Price Metric: What you charge for (per seat, per usage, per feature) dramatically affects growth. Choose a metric that scales with customer value.
Price Sensitivity: Test willingness to pay through Van Westendorp or Gabor-Granger surveys. Most SaaS companies underprice by 20-40%.
Designing Pricing Tiers
Most SaaS companies should have 3-4 tiers:
Free/Starter: Acquisition tier. Generous enough to be useful, limited enough to drive upgrades. Gate team features, not core value.
Professional ($30-100/mo): The money tier. Most customers should land here. Include everything a growing team needs.
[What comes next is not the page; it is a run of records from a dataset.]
(** While a join is pending, there is something to join to. *)
Definition join_ok (s : terminalScreen) : Prop :=
  strict = true -> 2 <= cols -> joinNext s = true -> 0 <= prev_col s ->
  tc_text (cell_at (at_ [] (cells s) (s_row s)) (prev_col s)) <> [].

Lemma insert_same_paired r i c :
  0 <= i < zlen r -> row_paired r -> tc_continuation c = tc_continuation (cell_at r i) ->
  is_head c = is_head (cell_at r i) -> row_paired (<[Z.to_nat i := c]> r).
Proof.
  intros Hi Hr Hc Hh j. rewrite !at_insert by done.
  assert (forall k, tc_continuation (if k =? i then c else cell_at r k) = tc_continuation (cell_at r k)) as ->
    by (intros k; by destruct (Z.eqb_spec k i) as [->|]).
  assert (forall k, is_head (if k =? i then c else cell_at r k) = is_head (cell_at r k)) as ->
    by (intros k; by destruct (Z.eqb_spec k i) as [->|]).
  apply Hr.
Qed.

Lemma append_text_ok c ch s :
  screenOK s -> join_ok s -> (joinNext s = false -> RuneWidth ch = 0) -> c = prev_col s -> 0 <= c < cols ->
  exists r, append_text (s_row s) c ch s = Some (with_row (s_row s) r s) /\ rowOK r
    /\ tc_text (cell_at r c) <> []
    /\ forall i, tc_continuation (cell_at r i) = tc_continuation (cell_at (at_ [] (cells s) (s_row s)) i).
Proof.
  intros Hs Hj Hw Hprev Hc. pose proof (cursor_row_ok s Hs) as Hrow.
  pose proof Hs as [Hg _]. pose proof (row_at_ok _ _ Hg Hrow) as [Hlen Hp].
  set (r := at_ [] (cells s) (s_row s)) in *. set (cell := cell_at r c).
  set (cell' := mkCell (tc_text cell ++ [ch]) (tc_continuation cell) (tc_faint cell)).
  exists (<[Z.to_nat c := cell']> r). destruct Hg as [Hrows _]. split; [|split; [split|split]].
  - apply on_row_eq; [lia|]. fold r. rewrite (zlookup_at emptyCell) by lia. cbn [mbind option_bind].
    fold cell. by rewrite zinsert_ok by lia.
  - by rewrite length_insert.
  - intros Hstrict H2. apply insert_same_paired; [lia|by apply Hp|done|].
    unfold is_head, wide_text. fold cell. cbn [tc_continuation tc_text cell'].
    destruct (tc_text cell) as [|x text] eqn:E; [|done]. cbn [app].
    destruct (joinNext s) eqn:Ej; [|by rewrite Hw].
    exfalso. apply (Hj Hstrict H2 Ej); [lia|]. fold r. by rewrite <- Hprev.
  - rewrite at_insert, Z.eqb_refl by lia. cbn. by destruct (tc_text cell).
  - intros i. rewrite at_insert by lia. by destruct (Z.eqb_spec i c) as [->|].
Qed.

Lemma put_cells_ok w ch s :
  screenOK s -> w = 1 \/ w = 2 -> RuneWidth ch = w \/ cols < 2 -> s_col s + w <= cols ->
  exists r, put_cells cols w ch s = Some (with_row (s_row s) r s) /\ rowOK r.
Proof.
  intros Hs Hw Hch Hcol. pose proof (cursor_row_ok s Hs) as Hrow. pose proof (cursor_col_ok s Hs) as Hc.
  pose proof Hs as [Hg _]. pose proof (row_at_ok _ _ Hg Hrow) as Hr. destruct Hg as [Hrows _].
  assert (forall row col s, 0 <= col < cols ->
    eraseWideAt cols row col s = on_row row (eraseWide_row cols col) s) as Herase.
  { intros row col s' Hcol'. unfold eraseWideAt. by rewrite (proj2 (Z.ltb_ge col 0)), (proj2 (Z.leb_gt cols col)) by lia. }
  destruct (eraseWide_row_ok (s_col s) _ Hr Hc) as (r1 & E1 & Hr1 & H1 & _).
  unfold put_cells. rewrite Herase by lia. rewrite (on_row_eq _ _ r1) by (done || lia). cbn [mbind option_bind].
  unfold put_cell. destruct Hw as [->| ->]; cbn [Z.eqb Pos.eqb mbind option_bind]; rewrite ?with_row_row, ?with_row_col, ?with_row_faint.
  - pose proof Hr1 as [Hlen1 Hp1].
    erewrite on_row_with_row by (try lia; apply zinsert_ok; lia). cbn [mbind option_bind]. eexists. split; [done|].
    split; [by rewrite length_insert|]. intros Hstrict H2.
    apply insert_narrow_paired; [lia|done|by apply Hp1|done|]. unfold wide_text. cbn [tc_text].
    destruct Hch as [->|]; [done|lia].
  - destruct (eraseWide_row_ok (s_col s + 1) r1 Hr1) as (r2 & E2 & Hr2 & H2 & Hkeep); [lia|].
    rewrite Herase by lia. rewrite (on_row_with_row _ _ _ r2) by (done || lia). cbn [mbind option_bind].
    rewrite ?with_row_row, ?with_row_col, ?with_row_faint. pose proof Hr2 as [Hlen2 Hp2].
    erewrite on_row_with_row by (try lia; apply zinsert_ok; lia). cbn [mbind option_bind].
    rewrite ?with_row_row, ?with_row_col, ?with_row_faint.
    erewrite on_row_with_row by (try lia; apply zinsert_ok; rewrite length_insert; lia). eexists. split; [done|].
    split; [by rewrite !length_insert|]. intros Hstrict Hc2.
    apply insert_wide_paired; try done; try lia; [by apply Hkeep|by apply Hp2|].
    unfold is_head, wide_text. cbn. destruct Hch as [->|]; [done|lia].
Qed.

Lemma join_ok_false s : joinNext s = false -> join_ok s.
Proof. intros H1 _ _ H2. congruence. Qed.

Lemma put_joined ch s :
  screenOK s -> join_ok s -> RuneWidth ch = 0 \/ joinNext s = true ->
  exists s', (c ← previousCell s;
              s ← (if 0 <=? c then append_text (s_row s) c ch s else Some s);
              Some (s <| joinNext := ch =? 0x200d |>)) = Some s' /\ screenOK s' /\ join_ok s'.
Proof.
  intros Hs Hj Hw. destruct (previousCell_ok s Hs) as [-> Hc]. cbn [mbind option_bind].
  destruct (Z.leb_spec 0 (prev_col s)) as [Hc0|Hc0].
  - destruct (append_text_ok (prev_col s) ch s) as (r & -> & Hr & Htext & Hcont); try done.
    { destruct Hw as [Hw| ->]; done. }
    cbn [mbind option_bind]. set (s' := _ <| joinNext := _ |>).
    pose proof (with_row_ok (s_row s) r s Hs Hr) as Hs'. exists s'. split; [done|].
    split; [by apply (screen_ok_ext (with_row (s_row s) r s))|]. intros _ _ _ _.
    assert (at_ [] (cells s') (s_row s') = r) as Hrow.
    { destruct Hs as [[Hlen _] [Hrow _ _]]. unfold s'. cbn -[at_]. by rewrite at_insert, Z.eqb_refl by lia. }
    assert (prev_col s' = prev_col s) as ->; [|by rewrite Hrow].
    unfold prev_col. rewrite Hrow, Hcont. done.
  - cbn [mbind option_bind]. eexists. split; [done|]. split; [by apply (screen_ok_ext s)|]. intros _ _ _ Hc1.
    change (0 <= prev_col s) in Hc1. lia.
Qed.

Lemma put_fresh ch s :
  screenOK s -> RuneWidth ch <> 0 -> joinNext s = false -> good s (put cols rows ch s).
Proof.
  intros Hs Hw Hj. unfold put. rewrite (proj2 (Z.eqb_neq _ _) Hw), Hj. cbn [orb].
  apply good_bind.
  { destruct (pendingWrap s); [|by apply good_some].
    assert (screenOK (s <| s_col := 0 |> <| pendingWrap := false |>)) as Hs'.
    { pose proof (cursor_row_ok s Hs). pose proof (cursor_col_ok s Hs). apply (move_cursor s); cbn; try done; lia. }
    exact (lineFeed_good _ Hs'). }
  intros s1 Hs1 _. set (w := if (cols <? 2) && _ then 1 else _).
  assert ((w = 1 \/ w = 2) /\ (RuneWidth ch = w \/ cols < 2) /\ (w = 2 -> 2 <= cols)) as (Hw12 & Hch & Hcols).
  { pose proof (RuneWidth_range ch). unfold w.
    destruct (Z.ltb_spec cols 2), (Z.eqb_spec (RuneWidth ch) 2); cbn [andb]; lia. }
  assert (good s1 (if (w =? 2) && (s_col s1 =? cols - 1) then lineFeed cols rows (s1 <| s_col := 0 |>) else Some s1)
    /\ forall s2, (if (w =? 2) && (s_col s1 =? cols - 1) then lineFeed cols rows (s1 <| s_col := 0 |>) else Some s1) = Some s2
        -> s_col s2 + w <= cols) as [Hgood Hfits].
  { pose proof (cursor_row_ok s1 Hs1). pose proof (cursor_col_ok s1 Hs1).
    destruct (Z.eqb_spec w 2), (Z.eqb_spec (s_col s1) (cols - 1)); cbn [andb];
      try (split; [by apply good_some|intros s2 [= <-]; lia]).
    assert (screenOK (s1 <| s_col := 0 |>)) as Hs' by (apply (move_cursor s1); cbn; try done; lia).
    split; [exact (lineFeed_good _ Hs')|]. intros s2. unfold lineFeed, scrollUp, scrollUpAt.
    intros E. assert (s_col s2 = 0) as ->; [|lia].
    revert E. repeat case_match; intros E; simplify_option_eq; done. }
  destruct Hgood as (s2 & E2 & Hs2 & Hj2). specialize (Hfits _ E2). rewrite E2. cbn [mbind option_bind].
  destruct (put_cells_ok w ch s2 Hs2 Hw12 Hch Hfits) as (r & -> & Hr). cbn [mbind option_bind].
  pose proof (with_row_ok (s_row s2) r s2 Hs2 Hr) as Hs3. pose proof (cursor_row_ok s2 Hs2). pose proof (cursor_col_ok s2 Hs2).
  assert (joinNext s1 = false -> joinNext s2 = false) as Hj3 by done.
  destruct (Z.leb_spec cols (s_col (with_row (s_row s2) r s2 <| s_col := s_col (with_row (s_row s2) r s2) + w |>)));
    (apply good_some; [|exact Hj3]); apply (move_cursor (with_row (s_row s2) r s2)); cbn in *; try done; lia.
Qed.

Lemma put_ok ch s :
  screenOK s -> join_ok s -> exists s', put cols rows ch s = Some s' /\ screenOK s' /\ join_ok s'.
Proof.
  intros Hs Hj. destruct (Z.eq_dec (RuneWidth ch) 0) as [Hw|Hw]; [|destruct (joinNext s) eqn:Ej].
  1,2: unfold put; rewrite (proj2 (orb_true_iff _ _)) by (rewrite Z.eqb_eq; auto); apply put_joined; auto.
  destruct (put_fresh ch s Hs Hw Ej) as (s' & -> & Hs' & Hj'). exists s'. split; [done|]. split; [done|].
  by apply join_ok_false, Hj'.
Qed.

(** *** Control sequences *)

Lemma csi_param_nonneg params i def : 0 <= def -> Forall (fun p => 0 <= p) params -> 0 <= csi_param params i def.
Proof.
  intros Hdef Hp. unfold csi_param. destruct (params !! i) as [p|] eqn:E; [|done].
  apply (Forall_lookup_1 _ _ _ _ Hp) in E. by destruct (p =? 0).
Qed.

Lemma restore_cursor_ok s : screenOK s -> screenOK (restore_cursor cols rows s).
Proof.
  intros Hs. pose proof (cursor_row_ok s Hs). pose proof (cursor_col_ok s Hs).
  apply (move_cursor s); cbn; unfold clamp; try done; lia.
Qed.

Lemma csi_final_good final raw params s :
  screenOK s -> Forall (fun p => 0 <= p) params -> good s (csi_final final raw params cols rows s).
Proof.
  intros Hs Hp. pose proof (cursor_row_ok s Hs) as Hrow. pose proof (cursor_col_ok s Hs) as Hcol.
  pose proof (csi_param_nonneg params 0 1 ltac:(lia) Hp) as Hn.
  unfold csi_final. repeat case_match; cbn [mbind option_bind];
    try (apply good_some; [|done]);
    first [ done | by apply eraseDisplay_good | by apply eraseLine_good | by apply shiftChars_good
          | by apply scrollUpAt_good | by apply scrollDownAt_good | by apply erase_range_good
          | by apply restore_cursor_ok
          | by apply (screen_ok_ext s)
          | apply (move_cursor s); cbn; unfold clamp; done || lia
          | idtac ].
  destruct Hs as [Hg _]. split; [done|]. simplify_bool. unfold clamp in *. constructor; cbn; lia.
Qed.

Lemma control_or_rune_ok ch s :
  screenOK s -> exists s', control_or_rune ch cols rows s = Some s' /\ screenOK s' /\ join_ok s'.
Proof.
  intros Hs0. unfold control_or_rune. set (s1 := s <| joinNext := false |>).
  assert (screenOK s1) as Hs by by apply (screen_ok_ext s).
  assert (joinNext s1 = false) as Hj by done. clearbody s1. clear Hs0 s.
  assert (forall o, good s1 o -> exists s', o = Some s' /\ screenOK s' /\ join_ok s') as Hgood.
  { intros o (s' & -> & Hs' & Hj'). exists s'. auto using join_ok_false. }
  pose proof (cursor_row_ok s1 Hs). pose proof (cursor_col_ok s1 Hs).
  repeat case_match; simplify_bool;
    first [ by apply put_ok, join_ok_false | apply Hgood; by apply lineFeed_good | apply Hgood, good_some; [|done] ];
    first [ done | by apply (screen_ok_ext s1) | apply (move_cursor s1); cbn in *; try done; try lia ].
  pose proof (Z.quot_pos (s_col s1) 8). lia.
Qed.

(** *** Resizing *)

Lemma resize_cells_ok cs : 1 <= cols -> 1 <= rows ->
  zlen (resize_cells cols rows cs) = rows /\ forall r, r ∈ resize_cells cols rows cs -> zlen r = cols.
Proof.
  intros Hc Hr. unfold resize_cells. split; [rewrite length_fmap, length_seq; lia|].
  intros r (i & -> & _)%list_elem_of_fmap. destruct (cs !! i) as [r'|].
  - rewrite length_app, length_take, length_replicate. lia.
  - unfold blank_row. rewrite length_replicate. lia.
Qed.

Lemma repair_row_ok r : zlen r = cols -> rowOK (if cols <? 2 then r else repair_cells None r).
Proof.
  intros Hlen. destruct (Z.ltb_spec cols 2); [split; [done|lia]|].
  split; [by rewrite length_repair_cells|]. intros _ _. by apply paired_from_row, (repair_cells_paired None).
Qed.

(** Rows of the right width, those above [row] already repaired. *)
Lemma repair_rows_ok n row s :
  zlen (cells s) = rows -> (forall r, r ∈ cells s -> zlen r = cols) ->
  0 <= row -> row + Z.of_nat n = rows ->
  (forall i r, Z.of_nat i < row -> cells s !! i = Some r -> rowOK r) ->
  exists cs, repair_rows n cols row s = Some (s <| cells := cs |>) /\ gridOK cs.
Proof.
  revert row s. induction n as [|n IH]; intros row s Hlen Hcols Hrow Hn Hdone; cbn [repair_rows].
  { exists (cells s). split; [by destruct s|]. split; [done|].
    intros r (i & Hi)%list_elem_of_lookup. eapply Hdone, Hi. apply lookup_lt_Some in Hi. lia. }
  assert (exists r', repairWideRow cols row s = Some (with_row row r' s) /\ rowOK r') as (r' & -> & Hr').
  { assert (zlen (at_ [] (cells s) row) = cols) as Hr.
    { apply Hcols. pose proof (zlookup_at [] (cells s) row ltac:(lia)) as Hl. unfold zlookup in Hl.
      rewrite (proj2 (Z.ltb_ge row 0)) in Hl by lia. by eapply list_elem_of_lookup_2. }
    pose proof (repair_row_ok _ Hr) as Hok. unfold repairWideRow. destruct (cols <? 2).
    - exists (at_ [] (cells s) row). split; [|done]. by rewrite with_row_same by lia.
    - eexists. split; [|exact Hok]. apply on_row_eq; [lia|done]. }
  cbn [mbind option_bind]. destruct (IH (row + 1) (with_row row r' s)) as (cs & E & Hcs).
  - cbn. by rewrite length_insert.
  - intros r (i & Hi)%list_elem_of_lookup. cbn in Hi.
    apply list_lookup_insert_Some in Hi as [(_ & <- & _)|[_ Hi]]; [apply Hr'|]. by eapply Hcols, list_elem_of_lookup_2.
  - lia.
  - lia.
  - intros i r Hi Hl. cbn in Hl. apply list_lookup_insert_Some in Hl as [(_ & <- & _)|[Hne Hl]]; [done|].
    eapply Hdone, Hl. lia.
  - exists cs. split; [exact E|done].
Qed.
Business ($100-500/mo): The expansion tier. Advanced features, more seats, higher limits, priority support.
Enterprise (Custom): For large organizations. Custom pricing, SLA, dedicated support, SSO, and admin controls.
Pricing Page Optimization
Your pricing page is one of the highest-leverage pages on your site:
Default highlight: Visually highlight the tier you want most customers to choose. Usually the middle tier.
Feature comparison: Show clear feature differences between tiers. Make the upgrade value obvious.
Social proof: Show customer counts, logos, or testimonials on the pricing page.
Annual discount: Offer 15-20% discount for annual billing. This improves cash flow and reduces churn.
FAQ section: Answer common pricing objections directly on the page.
When and How to Raise Prices
Most SaaS companies should raise prices at least once per year:
When to raise: When your LTV:CAC ratio is above 5:1, when you've added significant features, or when competitive pricing has moved up.
How to raise: Grandfather existing customers for 6-12 months. Raise prices for new customers first. Communicate value added, not just price increase.
How much: 10-20% increases are generally well-tolerated when paired with feature additions. Test with new customers before applying broadly.
Watch for: Monitor churn rate closely for 3 months after any price increase. If churn spikes, you may have moved too fast.